Hundreds protested on Thursday outside a Moroccan court in support of four journalists being tried for publishing content deemed confidential.
The journalists stand accused of publishing in late 2016 excerpts of a parliamentary commission’s debates over huge deficit at the national pension fund. A member of the Democratic Labour Confederation (CDT) is also being prosecuted for providing information on these debates.
“Freedom of expression is a red line,” journalists and activists chanted outside the courthouse in the capital Rabat. Thursday’s hearing was adjourned to March 8 as one of the journalists did not appear for trial.
“This trial is quite unique. We’re being prosecuted for publishing accurate information,” defendant Abdelhak Belachgar said. “We’re being prosecuted according to elements in the penal code relevant to professional secrecy, not according to the press code,” the journalist with Akhbar al-Yaoum newspaper said.

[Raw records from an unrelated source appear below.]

(** Identifiers and vocabulary words are their own normal form. *)
Definition plain_char (c : ascii) : bool :=
  PyStr.is_lower c || is_digit c || bool_decide (c = "_"%char).

Lemma plain_char_normal c : plain_char c = true → is_space c = false ∧ lower_char c = c.
Proof. destruct c as [[] [] [] [] [] [] [] []]; by vm_compute. Qed.

Lemma vocabulary_word_plain s : forall_char plain_char s = true → vocabulary_word (JStr s) = s.
Proof.
  intros Hs. unfold vocabulary_word. rewrite str_or_empty_str, strip_word.
  - apply map_char_id. revert Hs. apply forall_char_impl.
    intros c [_ Hc]%plain_char_normal. by rewrite bool_decide_eq_true_2.
  - revert Hs. apply forall_char_impl. by intros c [-> _]%plain_char_normal.
Qed.

Lemma node_id_plain s : node_id_re s = true → forall_char plain_char s = true.
Proof.
  destruct s as [|c t]; [done|]. cbn [node_id_re]. rewrite !andb_true_iff. intros [[Hc _] Ht].
  change (plain_char c && forall_char plain_char t = true). unfold plain_char at 1. rewrite Hc. exact Ht.
Qed.

Lemma words_plain l s : forallb (forall_char plain_char) l = true → s ∈ l → vocabulary_word (JStr s) = s.
Proof. rewrite forallb_forall. intros H Hs%list_elem_of_In. by apply vocabulary_word_plain, H. Qed.

(** ** What validation returns *)

Lemma node_depends_result acc raw l : node_depends acc raw = Ok l →
  Forall (λ p, node_id_re p = true) acc → NoDup acc →
  Forall (λ p, node_id_re p = true) l ∧ NoDup l ∧ (length l ≤ length acc + length raw)%nat.
Proof.
  revert acc. induction raw as [|v raw IH]; intros acc; cbn [node_depends].
  - intros [= <-] ??. split_and!; [done..|]. simpl. lia.
  - unfold wf_fail_if. rewrite guard_bind_ok, negb_false_iff. intros [Hv H] Hacc Hnd.
    destruct (mem_str (vocabulary_word v) acc) eqn:E.
    + destruct (IH _ H Hacc Hnd) as (? & ? & ?). split_and!; [done..|]. simpl. lia.
    + apply mem_str_false in E. destruct (IH _ H) as (? & ? & Hl).
      { apply Forall_app. split; [done|]. by constructor. }
      { apply NoDup_app. split_and!; [done| |apply NoDup_singleton]. set_solver. }
      split_and!; [done..|]. rewrite length_app in Hl. simpl in *. lia.
Qed.

Lemma node_depends_again acc l : Forall (λ p, node_id_re p = true) l → NoDup (acc ++ l) →
  node_depends acc (map JStr l) = Ok (acc ++ l).
Proof.
  intros Hl. revert acc. induction Hl as [|p l Hp _ IH]; intros acc Hnd; cbn [map node_depends].
  - by rewrite app_nil_r.
  - rewrite vocabulary_word_plain by by apply node_id_plain. unfold wf_fail_if.
    rewrite guard_bind_ok, Hp. split; [done|].
    assert (p ∉ acc) as Hn.
    { apply NoDup_app in Hnd as (_ & Hd & _). intros Hin. apply (Hd p Hin). by left. }
    rewrite (proj2 (mem_str_false p acc) Hn), IH, <- app_assoc; [done|]. by rewrite <- app_assoc.
Qed.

A new press code in Morocco since 2016 no longer includes prison sentences, but reporters continue to be tried under the penal code, New York-based rights group Human Rights Watch says. The head of the national press union, Abdellah Bekkali, said he was worried by the increase in Morocco of legal cases against journalists.
Media watchdog Reporters Without Borders ranked Morocco 133rd out of 180 countries in its World Press Freedom Index last year.